В отрывистых словах камеристки
— Я горю желанием встретиться с тетушкой, — проговорила Гардения.
Выражение крайней надменности не исчезло с лица камеристки.
— Соблаговолите следовать за мной, мадемуазель, — бросила она и направилась через холл к лестнице.
С замирающим сердцем Гардения последовала за ней. Возможно, не будет никакой радостной встречи родственниц, как она ожидала. В глубине души она не могла не согласиться с лордом Харткортом: было бы гораздо хуже, если бы она отправилась в путешествие по этим лестницам вчера вечером и бросилась бы обнимать тетушку среди всего этого сумбура за зелеными карточными столами в богато украшенной гостиной.
Камеристка поднялась на третий этаж, небрежно постучала, открыла дверь красного дерева и пропустила Гардению. Какое-то время ей понадобилось, чтобы привыкнуть к полумраку, который создавали гардины на окнах. Хотя шторы и были подняты, солнечный свет едва освещал комнату и стоявшую в алькове большую кровать, украшенную огромной раковиной, вырезанной из перламутра.
Тут из кровати раздался голос, хриплый и слабый:
— Кто это? Неужели это ты, Гардения?
При звуке голоса замешательство и волнение Гардении улетучились.
— О, тетя Лили, дорогая тетя Лили! Это я, Гардения. Я приехала вчера вечером. Я надеюсь, что вы не сердитесь. Мне больше ничего не оставалось, абсолютно ничего, только приехать к вам.
Среди подушек произошло движение, и к Гардении протянулась рука, к которой она с благодарностью припала.
— Гардения, деточка моя. Я никогда в жизни так не удивлялась. Я думала, что Ивонна, должно быть, что-то напутала, когда сообщила, что здесь моя единственная племянница. Почему же ты не написала?
— Я не могла, тетя Лили. Мне нужно было уезжать немедленно. Понимаете, мама умерла.
— Умерла? — Герцогиня села, и даже в призрачном полумраке комнаты Гардения видела выражение ее лица. — Не может быть! Твоя мама умерла! Бедная дорогая Эмили. В последний раз, когда она писала мне — это было после несчастья с твоим отцом, — она была такой бодрой, полна энергии, решимости воспитывать тебя и поддерживать дом.

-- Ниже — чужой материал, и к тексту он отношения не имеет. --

Record grants (gid : nat) (new : list nat) (s s' : sched) : Prop := {
  gr_heap : gcore <$> sd_heap s' = gcore <$> alter (grant_group new) gid (sd_heap s);
  gr_indexes : icore <$> sd_indexes s' = icore <$> sd_indexes s;
  gr_granted : forall wid, wid ∈ new ->
    exists lease, sd_waiters s' !! wid = grant_waiter lease <$> sd_waiters s !! wid;
  gr_waiters : forall wid, wid ∉ new -> sd_waiters s' !! wid = sd_waiters s !! wid;
  gr_opts : sd_opts s' = sd_opts s;
  gr_groups : sd_groups s' = sd_groups s;
  gr_cap : sd_groupCap s' = sd_groupCap s;
  gr_providers : sd_providerGroups s' = sd_providerGroups s;
  gr_idle : sd_idle s' = sd_idle s;
  gr_pacing : sd_pacing s' = sd_pacing s;
  gr_holds : sd_holds s' = sd_holds s;
  gr_drain : sd_drain s' = sd_drain s;
  gr_slots : sd_slots s' = sd_slots s;
}.

Lemma grant_group_nil g : grant_group [] g = g.
Proof.
  unfold grant_group. rewrite filter_all; [destruct g; cbn; by rewrite Z.add_0_r|].
  apply Forall_forall. intros x _. by apply not_elem_of_nil.
Qed.

Lemma frame_grants gid s s' : frame s s' -> grants gid [] s s'.
Proof.
  intros []. split; try done.
  - rewrite fr_heap0. f_equal. symmetry. apply map_eq. intros j.
    destruct (decide (gid = j)) as [<-|?]; [|by rewrite lookup_alter_ne].
    rewrite lookup_alter_eq. destruct (sd_heap s !! gid) as [g|]; cbn; [by rewrite grant_group_nil|done].
  - by intros wid ?%elem_of_nil.
  - intros. by rewrite fr_waiters0.
Qed.

Lemma grant_group_app new1 new2 g :
  grant_group new2 (grant_group new1 g) = grant_group (new1 ++ new2) g.
Proof.
  unfold grant_group, set_g_inFlight, set_g_queue. cbn. f_equal; [rewrite length_app; lia|].
  rewrite list_filter_filter. apply list_filter_iff. intros wid. rewrite not_elem_of_app. tauto.
Qed.

Lemma gcore_grant_group new g : gcore (grant_group new g) = grant_group new (gcore g).
Proof. done. Qed.

Lemma core_alter_grant gid new (m m' : gmap nat group) :
  gcore <$> m' = gcore <$> m ->
  gcore <$> alter (grant_group new) gid m' = gcore <$> alter (grant_group new) gid m.
Proof.
  intros Hm. apply map_eq. intros j. apply (f_equal (fun m => m !! j)) in Hm.
  rewrite !lookup_fmap in *. destruct (decide (gid = j)) as [<-|?].
  - rewrite !lookup_alter_eq. destruct (m !! gid), (m' !! gid); try discriminate Hm; [|done].
    cbn [fmap option_fmap option_map]. rewrite !gcore_grant_group. by rewrite (inj Some _ _ Hm).
  - by rewrite !lookup_alter_ne.
Qed.

Lemma grants_app gid new1 new2 s s1 s2 :
  grants gid new1 s s1 -> grants gid new2 s1 s2 -> (forall wid, wid ∈ new1 -> wid ∉ new2) ->
  grants gid (new1 ++ new2) s s2.
Proof.
  intros H1 H2 Hd. pose proof H1 as []. pose proof H2 as []. split; try (etransitivity; eassumption).
  - rewrite gr_heap1. rewrite (core_alter_grant gid new2 _ _ gr_heap0). f_equal.
    rewrite alter_alter, decide_True by done. apply alter_ext. intros g _. apply grant_group_app.
  - intros wid [Hw|Hw]%elem_of_app.
    + destruct (gr_granted0 wid Hw) as [lease Hl]. exists lease.
      rewrite gr_waiters1 by auto. done.
    + destruct (gr_granted1 wid Hw) as [lease Hl]. exists lease. rewrite Hl, gr_waiters0; [done|].
      intros Hw1. by eapply Hd.
  - intros wid [Hw1 Hw2]%not_elem_of_app. rewrite gr_waiters1, gr_waiters0 by done. done.
Qed.

Lemma grant_grants gid wid lease s : grants gid [wid] s (grant gid wid lease s).
Proof.
  split; try done.
  - f_equal. apply alter_ext. intros g _. unfold grant_group, seq_remove, set_g_inFlight, set_g_queue.
    cbn. f_equal. apply list_filter_iff. intros x. by rewrite list_elem_of_singleton.
  - intros w ->%list_elem_of_singleton. exists lease. cbn. rewrite lookup_alter_eq. done.
  - intros w Hw. cbn. apply lookup_alter_ne. intros ->. apply Hw. by left.
Qed.

Section drain.
Context (gid : nat) (budget : Z) (cancelled : nat -> bool) (now : Time).

(** A waiter a pass may grant: its context is live and no hold parks it. *)
Definition eligible (s : sched) (wid : nat) : Prop :=
  cancelled wid = false /\ sched_matchingHold s now (waiter_of s wid) = None.

#[export] Instance eligible_dec s wid : Decision (eligible s wid).
Proof. unfold eligible. apply _. Defined.

Lemma eligible_grants new s s' wid : grants gid new s s' -> eligible s' wid <-> eligible s wid.
Proof.
  intros []. unfold eligible, sched_matchingHold, waiter_of. rewrite gr_holds0.
  destruct (decide (wid ∈ new)) as [Hin|Hn].
  - destruct (gr_granted0 wid Hin) as [lease ->]. by destruct (sd_waiters s !! wid).
  - by rewrite gr_waiters0.
Qed.

(** Why a pass stopped before [rest]. *)
Definition stopped (s : sched) (granted : nat) (rest : list nat) : Prop :=
  rest = [] \/ (0 < budget /\ budget <= Z.of_nat granted) \/
  (g_maxConcurrent (group_of s gid) <> 0 /\
     g_maxConcurrent (group_of s gid) <= g_inFlight (group_of s gid)) \/
  now < g_nextAllowedAt (group_of s gid) \/
  exists wid s1, head rest = Some wid /\ frame s1 s /\
    (admitLocked s1 gid now (w_provider (waiter_of s1 wid)) (w_estTokens (waiter_of s1 wid))).1.1.1.2
      = false.

Lemma grants_group_of new s s' :
  is_Some (sd_heap s !! gid) -> grants gid new s s' ->
  gcore (group_of s' gid) = grant_group new (gcore (group_of s gid)).
Proof.
  intros [g Hg] []. apply (f_equal (fun m => m !! gid)) in gr_heap0.
  rewrite !lookup_fmap, lookup_alter_eq, Hg in gr_heap0. unfold group_of. rewrite Hg.
  destruct (sd_heap s' !! gid); [|discriminate gr_heap0].
  exact (inj Some _ _ gr_heap0).
Qed.

Lemma grants_field {A} (f : group -> A) new s s' :
  is_Some (sd_heap s !! gid) -> grants gid new s s' -> (forall g, f (gcore g) = f g) ->
  f (group_of s' gid) = f (grant_group new (group_of s gid)).
Proof.
  intros Hg Hgr Hf. rewrite <- (Hf (group_of s' gid)), (grants_group_of new s s' Hg Hgr).
  rewrite <- gcore_grant_group. apply Hf.
Qed.

Lemma grants_heap_some new s s' : grants gid new s s' -> is_Some (sd_heap s !! gid) ->
  is_Some (sd_heap s' !! gid).
Proof.
  intros [] [g Hg]. apply (f_equal (fun m => m !! gid)) in gr_heap0.
  rewrite !lookup_fmap, lookup_alter_eq, Hg in gr_heap0.
  destruct (sd_heap s' !! gid); [done|discriminate gr_heap0].
Qed.

Lemma drain_loop_spec nodes : forall s granted,
  is_Some (sd_heap s !! gid) -> NoDup nodes ->
  let '(s', granted', refused, budgetStop) := drain_loop s gid budget cancelled now nodes granted in
  exists new rest,
    granted' = rev new ++ granted /\
    filter (eligible s) nodes = new ++ rest /\
    grants gid new s s' /\
    (0 < budget -> Z.of_nat (length granted) <= budget -> Z.of_nat (length granted') <= budget) /\
    (g_maxConcurrent (group_of s gid) <> 0 -> new <> [] ->
       g_inFlight (group_of s' gid) <= g_maxConcurrent (group_of s gid)) /\
    (now < g_nextAllowedAt (group_of s gid) -> new = []) /\
    stopped s' (length granted') rest.
Proof.
  induction nodes as [|wid nodes IH]; intros s granted Hs Hnd; cbn [drain_loop].
  { exists [], []. split_and!; try done. by apply frame_grants. by left. }
  apply NoDup_cons in Hnd as [Hwid Hnd].
  assert (Hstop : stopped s (length granted) (filter (eligible s) (wid :: nodes)) ->
    exists new rest, granted = rev new ++ granted /\ filter (eligible s) (wid :: nodes) = new ++ rest /\
      grants gid new s s /\
      (0 < budget -> Z.of_nat (length granted) <= budget -> Z.of_nat (length granted) <= budget) /\
      (g_maxConcurrent (group_of s gid) <> 0 -> new <> [] ->
         g_inFlight (group_of s gid) <= g_maxConcurrent (group_of s gid)) /\
      (now < g_nextAllowedAt (group_of s gid) -> new = []) /\
      stopped s (length granted) rest).
  { intros Hst. exists [], (filter (eligible s) (wid :: nodes)).
    split_and!; try done. by apply frame_grants. }
  destruct ((0 <? budget) && (budget <=? Z.of_nat (length granted))) eqn:Eb.
  { apply andb_true_iff in Eb as [Eb1%Z.ltb_lt Eb2%Z.leb_le].
    apply Hstop. right. left. lia. }
  destruct (_ || Before now _) eqn:Ec.
  { apply Hstop. right. right. unfold Before in Ec. apply orb_true_iff in Ec as [Ec|Ec%Z.ltb_lt]; [left|by right; left].
    apply andb_true_iff in Ec as [Ec1%negb_true_iff%Z.eqb_neq Ec2%Z.leb_le]. done. }
  apply orb_false_iff in Ec as [Ec1 Ec2]. unfold Before in Ec2. apply Z.ltb_ge in Ec2.
  assert (Hskip : ~ eligible s wid ->
    filter (eligible s) (wid :: nodes) = filter (eligible s) nodes) by (intros; by rewrite filter_cons_False).
  destruct (cancelled wid) eqn:Ecan.
  { rewrite Hskip by (intros [? _]; congruence). by apply IH. }
  destruct (sched_matchingHold s now (waiter_of s wid)) eqn:Eh.
  { rewrite Hskip by (intros [_ ?]; congruence). by apply IH. }
  assert (Hel : eligible s wid) by done.
  rewrite filter_cons_True by done.
  pose proof (admitLocked_frame s gid now (w_provider (waiter_of s wid)) (w_estTokens (waiter_of s wid))) as Hfr.
  destruct (admitLocked s gid now (w_provider (waiter_of s wid)) (w_estTokens (waiter_of s wid)))
    as [[[[s1 ok] lease] wait] gateBlocked] eqn:Ea. cbn [fst] in Hfr.
  destruct ok; cbn [negb].
  - assert (Hg1 : grants gid [wid] s (grant gid wid lease s1)).
    { change [wid] with ([] ++ [wid]).
      eapply grants_app; [by apply frame_grants|apply grant_grants|by intros ? ?%elem_of_nil]. }
    pose proof (IH (grant gid wid lease s1) (wid :: granted) (grants_heap_some _ _ _ Hg1 Hs) Hnd) as HI.
    destruct (drain_loop (grant gid wid lease s1) gid budget cancelled now nodes (wid :: granted))
      as [[[s' granted'] refused] budgetStop].
    destruct HI as (new & rest & -> & Hf & Hgr & Hbud & Hcap & Hpace & Hst).
    assert (Hfil : filter (eligible (grant gid wid lease s1)) nodes = filter (eligible s) nodes).
    { apply list_filter_iff. intros x. by apply (eligible_grants [wid]). }
    rewrite Hfil in Hf.
    assert (HF : forall A (f : group -> A), (forall g, f (gcore g) = f g) ->
      f (group_of (grant gid wid lease s1) gid) = f (grant_group [wid] (group_of s gid))).
    { intros A f Hc. by apply grants_field. }
    rewrite (HF _ g_maxConcurrent), (HF _ g_nextAllowedAt) in * by done. cbn [grant_group] in *.
    exists (wid :: new), rest. split_and!.
    + cbn [rev]. by rewrite <- app_assoc.
    + cbn [app]. by rewrite Hf.
    + change (wid :: new) with ([wid] ++ new). eapply grants_app; [done|done|].
      intros x ->%list_elem_of_singleton Hx. apply Hwid.
      assert (wid ∈ filter (eligible s) nodes) as Hw by (rewrite Hf; apply elem_of_app; by left).
      by apply list_elem_of_filter in Hw as [_ ?].
    + intros Hb Hle. apply Hbud; [done|]. apply andb_false_iff in Eb. cbn [length].
      destruct Eb as [Eb%Z.ltb_ge|Eb%Z.leb_gt]; lia.
    + intros Hmax _. destruct new as [|w0 new].
      * rewrite app_nil_l in *.
        rewrite (grants_field g_inFlight [] _ _ (grants_heap_some _ _ _ Hg1 Hs) Hgr) by done.
        rewrite grant_group_nil, (HF _ g_inFlight) by done. cbn [grant_group g_inFlight set_g_inFlight length].
        apply andb_false_iff in Ec1. destruct Ec1 as [Ec1%negb_false_iff%Z.eqb_eq|Ec1%Z.leb_gt]; [done|].
        cbn. lia.
      * by apply Hcap.
    + lia.
    + done.
  - set (s2 := if 0 <? wait then sched_armThrottleDrain _ _ _ s1 else s1).
    assert (frame s s2) as Hf2.
    { unfold s2. destruct (0 <? wait); [|done]. transitivity s1; [done|apply set_gates_frame]. }
    exists [], (wid :: filter (eligible s) nodes). split_and!; try done; [by apply frame_grants|].
    right. right. right. right. exists wid, s. split_and!; [done|done|]. by rewrite Ea.
Qed.
End drain.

— Она очень старалась так и делать, — сказала Гардения. — Но это было выше ее сил!
— Подожди минутку, детка! — воскликнула герцогиня. — Ты должна немедленно рассказать мне все с самого начала. О, моя бедная голова! Она сейчас расколется. Ивонна, принеси мои порошки и немного подтяни гардины, мне хочется посмотреть, что собой представляет моя племянница. Прошло много лет, да, много лет с тех пор, как я ее видела в последний раз.
— Как минимум семь лет, тетя Лили, — уточнила Гардения. — Но я никогда не забуду, как красивы вы были, когда приехали к нам и привезли огромный пакет гостинцев: и коробочки с крохотными черносливами, и печеночный паштет для папы, и изумительный кружевной пеньюар для мамы. Вы мне казались феей из сказки!